▸ **TASK DESCRIPTION**: The required output is the lines below from the line containing "App.location := EmptyString" to the line containing "Definition with_productImage (v", inclusive, retyped exactly. No other lines belong in it.

(Data entries)
[Start of Attachment]

(** The description and the image are in; nothing else yet. *)
Definition described : App.WizardData :=
  {| App.productImage := Some "data:image/jpeg;base64,/9j/4AAQSkZJRg==";
     App.description := "Tênis Nike Air";
     App.dynamicQuestion := Some "Qual a numeração?";
     App.dynamicAnswer := EmptyString;
     App.price := EmptyString;
     App.contactPhone := EmptyString;
     App.delivery := false;
     App.location := EmptyString |}.

(** An idle session on step [st] with the data [d]. *)
Definition session (st : App.Step) (d : App.WizardData) : App.Sys :=
  {| App.wizard := App.with_data d (App.with_step st App.initialState);
     App.intervalActive := false;
     App.alerts := [];
     App.calls := [] |}.

Definition clock : App.Clock :=
  {| App.awaitTicks := 40; App.graceTicks := 3 |}.

End Samples.

(** ** App.tsx: the views, the inputs and the buttons *)

Module Ui.

Import App.

(** The two models the service addresses. *)
Definition textModel : string := "gemini-3-flash-preview".

Definition imageModel : string := "gemini-2.5-flash-image".

(** [{ ...prev.data, [key]: value }], key by key *)
Definition with_productImage (v : option string) (d : WizardData) : WizardData :=
  {| productImage := v; description := description d;
     dynamicQuestion := dynamicQuestion d; dynamicAnswer := dynamicAnswer d;
     price := price d; contactPhone := contactPhone d;
     delivery := delivery d; location := location d |}.



Definition with_price (v : string) (d : WizardData) : WizardData :=
  {| productImage := productImage d; description := description d;
     dynamicQuestion := dynamicQuestion d; dynamicAnswer := dynamicAnswer d;
     price := v; contactPhone := contactPhone d;
     delivery := delivery d; location := location d |}.




(** The character class [\d]. *)
Definition isDigit (c : ascii) : bool :=
  let n := nat_of_ascii c in Nat.leb 48 n && Nat.leb n 57.

(** [value.replace(/\D/g, empty)]: no byte of a multi-byte character is a
    digit, so the bytes that stay are the digits of the text. *)
Fixpoint digitsOnly (s : string) : string :=
  match s with
  | EmptyString => EmptyString
  | String c rest =>
      if isDigit c then String c (digitsOnly rest) else digitsOnly rest
  end.

(** The strings of [[a-z]*]. *)
Fixpoint allLowerLetters (s : string) : bool :=
  match s with
  | EmptyString => true
  | String c rest => isLowerLetter c && allLowerLetters rest
  end.

(** The strings of [[0-9]*]. *)
Fixpoint allDigits (s : string) : bool :=
  match s with
  | EmptyString => true
  | String c rest => isDigit c && allDigits rest
  end.

(** The number formatting of the runtime: for a non-empty string of digits,
    [(parseInt(raw, 10) / 100).toLocaleString('pt-BR', { style: 'currency',
    currency: 'BRL' })].  The program is stated over any such rendering. *)
Class Intl := { formatBRL : string -> string }.

(** [renderLoading]: the text shown above the progress bar. *)
Definition loadingText (state : WizardState) : string :=
  match step state with
  | PROCESSING | TECHNICAL_DETAILS =>
      if Qltb (progress state) 20 then "Pesquisando tendências no Designi..."
      else if Qltb (progress state) 50 then "Escrevendo copy persuasiva..."
      else if Qltb (progress state) 80
           then "Ajustando iluminação de estúdio (IA)..."
           else "Finalizando renderização 8k..."
  | _ => loadingMessage state
  end.



(** The [disabled] attribute of the button of each step. *)
Definition continue1Disabled (state : WizardState) : bool :=
  negb (truthy (description (data state)))
  || negb (truthy_opt (productImage (data state))).

Definition continue2Disabled (state : WizardState) : bool :=
  negb (truthy (dynamicAnswer (data state)))
  || negb (truthy (price (data state))).

Definition generateDisabled (state : WizardState) : bool :=
  negb (truthy (contactPhone (data state)))
  || negb (truthy (location (data state))).




Section Dispatch.

Context `{UnicodeTables} `{Intl}.

(** The call [handleGoToStep2] awaits, and the question it stores: the one
    the call is fulfilled with, or the fallback of its [catch]. *)
Definition questionRun (env : Env) (sys : Sys) (image : string)
  : Settled string * list Request :=
  Service.generateFollowUpQuestion (description (data (wizard sys)))
    (stripBase64Prefix image) env (calls sys).

Definition storedQuestion (env : Env) (sys : Sys) (image : string) : string :=
  match fst (questionRun env sys image) with
  | Fulfilled question => question
  | Rejected _ => "Quais os principais diferenciais deste produto?"
  end.
(** * x402 Autopay: challenge resolution and autopay policy engine

    A shallow embedding of the extension's TypeScript sources
    ([src/shared/types.ts], [src/shared/storage.ts], [src/shared/x402.ts],
    [src/background.ts]) and the properties of the design document that
    are checked against it.

    Conventions of the embedding.
    - A JavaScript [number] is an IEEE 754 binary64 value: Rocq's primitive
      [float].  USD amounts, chain ids and lock durations are [float]s.
    - Epoch times ([Date.now()], [timestamp], [createdAt], [lockedUntil])
      are integers far below 2^53, where [number] arithmetic is exact: they
      are [Z].
    - A string is a sequence of UTF-16 code units ([string], defined
      below).  A header value of the Fetch API is a string whose units are
      all below 256; the text of a JSON string can hold any unit.
    - [Record<string, T>] objects used as dictionaries are [gmap string T],
      the members the object has itself; an assignment
      [object[key] = value] is [assign], which creates no member under the
      key ["__proto__"].
    - Asynchronous functions over [chrome.storage.local] and the two
      module-level variables of [storage.ts] are functions in a state and
      exception monad over an explicit [World]. *)

From Stdlib Require Import ZArith List Bool Lia Floats.
From Stdlib Require Import Ascii.
From Stdlib Require String DecimalString.
From stdpp Require Import gmap.
(** C7: an address-set resolves, in the mapping built when it is reached,
    to a set that covers exactly the addresses its named members cover
    there, and that set is stored under the name of the address-set (and is
    what the zone holds under that name, unless a later entry bears the
    name); two results of resolving one document hold value-equal sets; an
    address [A] = 10.0.0.0/24 followed by a set [S] of [A] and [any] gives
    [S] the whole address space and leaves [A] at 10.0.0.0/24. *)
Theorem zone_address_set_union :
  (forall sze book addr (pre post : list Element) z,
     Zone._from_xml sze = Ok z ->
     find sze [Child "address-book"] = Some book ->
     children book = pre ++ addr :: post ->
     tag addr <> "address" ->
     exists (m : gmap (option string) ip.IPSet) (s : ip.IPSet)
            (members : list ip.IPSet),
       for_each Zone.address_body pre builtin_addresses = Ok m /\
       Forall2 (fun setaddr s' => m !! findtext setaddr [Child "name"] = Some s')
               (findall addr [Child "address"]) members /\
       (forall a, ip.IPSet_contains s a
                  = existsb (fun s' => ip.IPSet_contains s' a) members) /\
       for_each Zone.address_body (pre ++ [addr]) builtin_addresses
       = Ok (<[findtext addr [Child "name"] := s]> m) /\
       (Forall (fun later => findtext later [Child "name"]
                             <> findtext addr [Child "name"]) post ->
        Zone.addresses z !! findtext addr [Child "name"] = Some s))
  /\
  (forall sze z1 z2 (k : option string) (s1 s2 : ip.IPSet),
     Zone._from_xml sze = Ok z1 -> Zone._from_xml sze = Ok z2 ->
     Zone.addresses z1 !! k = Some s1 -> Zone.addresses z2 !! k = Some s2 ->
     ip.IPSet_eq s1 s2)
  /\
  (exists z s,
     Zone._from_xml samples.zone_set_with_any = Ok z /\
     Zone.addresses z !! Some "S" = Some s /\
     ip.IPSet_full s /\ ip.IPSet_eq s [ip.mkIP 0 0] /\
     Zone.addresses z !! Some "A" = Some [ip.mkIP 167772160 24]).
Proof.
  split; [|split].
  - intros sze book addr pre post z Hz Hbook Hchildren Htag.
    apply Zone_from_xml_Ok in Hz as (book' & Hbook' & Hloop & _).
    rewrite Hbook in Hbook'. injection Hbook' as <-.
    rewrite Hchildren in Hloop.
    apply address_book_split in Hloop as (m & s & Hpre & Hs & Hstep & Hend).
    destruct (resolve_set m addr s Htag Hs) as (members & Hmem & Hunion).
    exists m, s, members. done.
  - intros sze z1 z2 k s1 s2 H1 H2 Hs1 Hs2.
    rewrite H1 in H2. injection H2 as <-.
    rewrite Hs1 in Hs2. injection Hs2 as <-. by intros a _.
  - eexists _, _. split; [vm_compute; reflexivity|].
    split; [vm_compute; reflexivity|].
    assert (ip.IPSet_full [ip.mkIP 167772160 24; ip.mkIP 0 0]) as Hfull.
    { apply (IPSet_full_add_r [ip.mkIP 167772160 24] [ip.mkIP 0 0]).
      apply IPSet_full_any. }
    split; [exact Hfull|].
    split; [apply IPSet_full_eq; [exact Hfull | apply IPSet_full_any]|].
    vm_compute. reflexivity.
Qed.

Lemma zone_address_set_union_witness :
  exists (m : gmap (option string) ip.IPSet) (s : ip.IPSet)
         (members : list ip.IPSet),
    for_each Zone.address_body [samples.address "A" "10.0.0.0/24"]
             builtin_addresses = Ok m /\
    Forall2 (fun setaddr s' => m !! findtext setaddr [Child "name"] = Some s')
            (findall (samples.address_set "S" ["A"; "any"]) [Child "address"])
            members /\
    (forall a, ip.IPSet_contains s a
               = existsb (fun s' => ip.IPSet_contains s' a) members) /\
    m !! Some "A" = Some [ip.mkIP 167772160 24].
Proof.
  pose (z := Zone.mk (Some "trust") [Some "reth0.0"]
              (<[Some "S" := [ip.mkIP 167772160 24; ip.mkIP 0 0]]>
                 (<[Some "A" := [ip.mkIP 167772160 24]]>
                    builtin_addresses))).
  destruct (proj1 zone_address_set_union
              samples.zone_set_with_any
              (Elem "address-book" None
                 [ samples.address "A" "10.0.0.0/24";
                   samples.address_set "S" ["A"; "any"] ])
              (samples.address_set "S" ["A"; "any"])
              [samples.address "A" "10.0.0.0/24"] [] z
              ltac:(vm_compute; reflexivity)
              ltac:(vm_compute; reflexivity)
              ltac:(reflexivity)
              ltac:(vm_compute; discriminate))
    as (m & s & members & Hpre & Hmem & Hunion & _ & _).
  exists m, s, members. repeat split; [exact Hpre | exact Hmem | exact Hunion |].
  vm_compute in Hpre. injection Hpre as <-. vm_compute. reflexivity.
Defined.

(** C10: an entry of the address book is stored under its name whatever the
    name was bound to before, an earlier entry or the built-in [any], and
    the zone holds the value of the last entry that bears the name; an
    address called [any] replaces the built-in binding, and a later set of
    [any] resolves to the new value. *)
Theorem zone_later_entry_overwrites :
  (forall sze book addr (pre post : list Element) z,
     Zone._from_xml sze = Ok z ->
     find sze [Child "address-book"] = Some book ->
     children book = pre ++ addr :: post ->
     exists (m : gmap (option string) ip.IPSet) (s : ip.IPSet),
       for_each Zone.address_body pre builtin_addresses = Ok m /\
       Zone.resolve m addr = Ok s /\
       for_each Zone.address_body (pre ++ [addr]) builtin_addresses
       = Ok (<[findtext addr [Child "name"] := s]> m) /\
       (Forall (fun later => findtext later [Child "name"]
                             <> findtext addr [Child "name"]) post ->
        Zone.addresses z !! findtext addr [Child "name"] = Some s))
  /\
  (exists z,
     Zone._from_xml samples.zone_same_name_twice = Ok z /\
     Zone.addresses z !! Some "A" = Some [ip.mkIP 167837696 16])
  /\
  (exists z,
     Zone._from_xml samples.zone_redefines_any = Ok z /\
     Zone.addresses z !! Some "any" = Some [ip.mkIP 167772160 24] /\
     Zone.addresses z !! Some "S" = Some [ip.mkIP 167772160 24]).
Proof.
  split; [|split].
  - intros sze book addr pre post z Hz Hbook Hchildren.
    apply Zone_from_xml_Ok in Hz as (book' & Hbook' & Hloop & _).
    rewrite Hbook in Hbook'. injection Hbook' as <-.
    rewrite Hchildren in Hloop.
    apply address_book_split in Hloop as (m & s & Hpre & Hs & Hstep & Hend).
    exists m, s. done.
  - eexists. split; [vm_compute; reflexivity|]. vm_compute. reflexivity.
  - eexists. split; [vm_compute; reflexivity|].
    split; vm_compute; reflexivity.
Qed.

Lemma zone_later_entry_overwrites_witness :
  exists (m : gmap (option string) ip.IPSet) (s : ip.IPSet),
    for_each Zone.address_body [samples.address "A" "10.0.0.0/24"]
             builtin_addresses = Ok m /\
    Zone.resolve m (samples.address "A" "10.1.0.0/16") = Ok s /\
    m !! Some "A" = Some [ip.mkIP 167772160 24] /\
    s = [ip.mkIP 167837696 16] /\
    Zone.addresses
      (Zone.mk (Some "trust") [Some "reth0.0"]
         (<[Some "A" := [ip.mkIP 167837696 16]]>
            (<[Some "A" := [ip.mkIP 167772160 24]]> builtin_addresses)))
    !! Some "A" = Some s.
Proof.
  pose (z := Zone.mk (Some "trust") [Some "reth0.0"]
              (<[Some "A" := [ip.mkIP 167837696 16]]>
                 (<[Some "A" := [ip.mkIP 167772160 24]]> builtin_addresses))).
  destruct (proj1 zone_later_entry_overwrites
              samples.zone_same_name_twice
              (Elem "address-book" None
                 [ samples.address "A" "10.0.0.0/24";
                   samples.address "A" "10.1.0.0/16" ])
              (samples.address "A" "10.1.0.0/16")
              [samples.address "A" "10.0.0.0/24"] [] z
              ltac:(vm_compute; reflexivity)
              ltac:(vm_compute; reflexivity)
              ltac:(reflexivity))
    as (m & s & Hpre & Hs & _ & Hend).
  exists m, s. split; [exact Hpre|]. split; [exact Hs|].
  specialize (Hend ltac:(constructor)).
  vm_compute in Hpre. injection Hpre as <-.
  vm_compute in Hs. injection Hs as <-.
  split; [vm_compute; reflexivity|]. split; [reflexivity|]. exact Hend.
Defined.

(** * Further properties *)

(** ** Success of the error monad *)

Lemma is_ok_true {A} (m : result A) : is_ok m = true <-> exists a, m = Ok a.
Proof.
  destruct m as [a|e]; simpl; split; try done.
  - by exists a.
  - by intros [a [=]].
Qed.

Lemma ok_bind_iff {A B} (m : result A) (k : A -> result B) :
  (exists b, m ≫= k = Ok b) <-> exists a, m = Ok a /\ exists b, k a = Ok b.
Proof.
  split.
  - intros [b H]. apply bind_Ok_inv in H as (a & Ha & Hb). eauto.
  - intros (a & -> & b & Hb). by exists b.
Qed.

Lemma ok_text_of (x : option Element) :
  (exists t, text_of x = Ok t) <-> is_Some x.
Proof.
  destruct x as [e|]; simpl; split.
  - by eexists.
  - by eexists.
  - by intros [t [=]].
  - by intros [e [=]].
Qed.

Lemma ok_list_comp_iff {A B} (f : A -> result B) (l : list A) :
  (exists ys, list_comp f l = Ok ys) <-> Forall (fun x => exists y, f x = Ok y) l.
Proof.
  induction l as [|x l IH]; simpl.
  - split; [constructor | by eexists].
  - rewrite ok_bind_iff, Forall_cons. split.
    + intros (y & Hy & H). split; [by exists y|]. apply IH.
      apply ok_bind_iff in H as (ys & Hys & _). by exists ys.
    + intros [[y Hy] Hl]. exists y. split; [done|].
      apply IH in Hl as [ys Hys]. rewrite Hys. by eexists.
Qed.

Lemma list_comp_ok_Forall {A B} (f : A -> result B) (l : list A)
    (ys : list B) :
  list_comp f l = Ok ys -> Forall (fun x => exists y, f x = Ok y) l.
Proof. intros H. apply ok_list_comp_iff. by exists ys. Qed.

(** ** Policies *)

Lemma ok_parse_address (e : Element) :
  (exists n, Policy._parse_address e = Ok n)
  <-> is_Some (find e [Child "address-name"]).
Proof. apply ok_text_of. Qed.

Lemma ok_parse_application (e : Element) :
  (exists n, Policy._parse_application e = Ok n)
  <-> is_Some (find e [Child "application-name"]).
Proof. apply ok_text_of. Qed.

[End of Attachment]

▸ **OUTPUT OF THE TASK**:
     App.location := EmptyString |}.

(** An idle session on step [st] with the data [d]. *)
Definition session (st : App.Step) (d : App.WizardData) : App.Sys :=
  {| App.wizard := App.with_data d (App.with_step st App.initialState);
     App.intervalActive := false;
     App.alerts := [];
     App.calls := [] |}.

Definition clock : App.Clock :=
  {| App.awaitTicks := 40; App.graceTicks := 3 |}.

End Samples.

(** ** App.tsx: the views, the inputs and the buttons *)

Module Ui.

Import App.

(** The two models the service addresses. *)
Definition textModel : string := "gemini-3-flash-preview".

Definition imageModel : string := "gemini-2.5-flash-image".

(** [{ ...prev.data, [key]: value }], key by key *)
Definition with_productImage (v : option string) (d : WizardData) : WizardData :=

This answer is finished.